Global warming, long in the media forefront, has recently become a speculation-fueled debate. Recent efforts by such international, and interrelated, organizations as the United Nations Environmental Program, the World Meteorological Organization, and the Intergovernmental Panel on Climate Change (IPCC), have helped create essential standards for discussion, unequivocally establishing the present and anticipated effects of global warming. Although the proliferation of tropical storms due to higher temperatures may be more newsworthy for Pacific Islands, a greater threat is the long-predicted rise in sea levels.
According to the IPCC, sea levels will rise between 0.3 and 1.0 meters by 2100, with a best-guess estimate of 0.5 meters. This would double the number of world populations at risk from flooding; with a 1.0-meter rise, the number triples. For the smaller island nations of the Maldives, the Marshall Islands, Kiribati, and Tonga, where nearly all terrain is within a few meters of sea level, rising seas cause storm damage, freshwater contamination, and flooding, if not total inundation. Increased coastal erosion exacerbates flood risk by endangering natural protective features such as sand dunes, mangroves, and barrier islands (World Resource Institute). Others claim that the Pacific rises less then two millimeters a year. Wolfgang Sherer, director of Australia's National Tidal Facility of Flinders University and part of a Pacific-wide sea level monitoring program, blames the 1999 submersion of two uninhabited islets in Tarawa, Kiribati on localized overuse of freshwater aquifers under each atoll, not on global warming caused by industrial nations. ("Little Evidence to Show Pacific Ocean Rising due to Global Warming," Pacific Island Report, 10/4/99.)
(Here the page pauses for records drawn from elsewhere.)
(* ===== verification/NetfsProps.v ===== *)
(** * Correctness of the 9P client

    Memory safety and termination against any server, over any sequence of calls; the walk
    message and the framing round-trip; and what goes wrong across a reconnection. *)

From S2P Require Import Prelude Config Arena Path Proc Guest Wait Pool Fd Process Runtime Event Region Lifecycle.
From S2P Require Import Signal SysSignal Child SignalRoute Loader Image Exec Stat NetfsWire Netfs NetfsSpec NetfsPump.
From stdpp Require Import relations.
Local Open Scope Z_scope.

(** ** Entry points keep the client well formed *)

Section Entries.
Context {H : Type} (stage_buf : Z * Z).
Implicit Types (n : netfs) (c : coord H).
Local Notation ok := (netfs_ok stage_buf).

(** The request [req_new] queues. *)
Definition fresh_req n (op : Z) (owner : lxp_ref) : netfs_req :=
  mk_nreq REQ_QUEUED op 0 owner (nf_req_seq n) (-1) (-1) 0 0 0 0 0 false [] 0.

(** A request is queued in a free slot, or nothing is. *)
Lemma req_new_spec tus n c p op :
  ok n ->
  let '(x, n', _) := req_new tus n c p op in
  match x with
  | None => ok n' /\ nf_open n' = nf_open n
  | Some i => 0 <= i < NETFS_NREQ /\ nf_inflight n <> i /\ rq_state (req_at n i) = REQ_FREE /\
      exists owner, lxp_guest_view_slot (cgenv c) p = inr owner /\
        n' = set_nf_req_seq (put_req n i (fresh_req n op owner)) (u32 (nf_req_seq n + 1))
  end.
Proof.
  intros Hn. unfold req_new. destruct (lxp_guest_view_slot _ _) as [|owner]; [done|]. destruct (List.find _ _) as [i|] eqn:Ef; [|done].
  apply find_some in Ef as [Ei Es]. apply list_elem_of_In, elem_of_seqZ in Ei. apply bool_decide_eq_true in Es.
  assert (Hi : 0 <= i < NETFS_NREQ) by lia.
  assert (Hfl : nf_inflight n <> i) by (intros E; destruct (ok_inflight _ _ Hn) as [E'|[_ E']]; [lia|congruence]).
  destruct (lxp_wait_begin _ _ _) as [rc pr]. destruct (negb _); [|by eauto 8].
  split; [|done]. set (r := set_rq_state _ REQ_FREE).
  destruct (ok_put_req stage_buf n i r Hn Hi) as []; [by split|done|].
  split; try done; cbn in *; rewrite aset_aset; done.
Qed.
While the Pacific Islands are united in their desire for further anti-emission measures and protective aid, larger industrial nations, including Australia, have yet to implement already-agreed upon reforms. Researchers frequently cite insecure data in order to de-link sea levels and flood damage from global warming. One important limitation on the South Pacific Forum's voice is its exclusion from the Antarctic Treaty System (ATS). Signed before many of these states had achieved independence, ATS gave control of the Antarctic to 43 nations and limited its development to scientific research. Scientists have recently informed foreign ministers from the ATS countries that the West Antarctica Ice Shelf is poised to slip into the ocean, causing a rise of six meters -- in their lifetimes. ("Antarctic Meltdown has Pacific Implications," Pacific Island Report.) This would mean the total loss of the Kiribati, the Marshall Islands, Tokelau, Tuvalu, and Tonga, as well as large swaths of the Cook Islands, Micronesia, Fiji, French Polynesia, and the Solomon Islands.
Countermeasures for flood protection include population and crop relocation to higher ground uncontaminated by salt water. Mitigation, creation of flood ways for drainage, and development of more stable rice crops are all projects currently underway in endangered areas. While many believe that reducing the adverse affects of natural disasters should be addressed as part of sustainable development programs, the fate of many Pacific nations is uncertain enough to discourage the same foreign investments that would be needed to prevent damage.
The Pacific Islands are not the only areas threatened by floods. Sixteen of the world's largest cities with populations of more than 10 million are located in coastal zones, and coastal populations are increasing rapidly worldwide.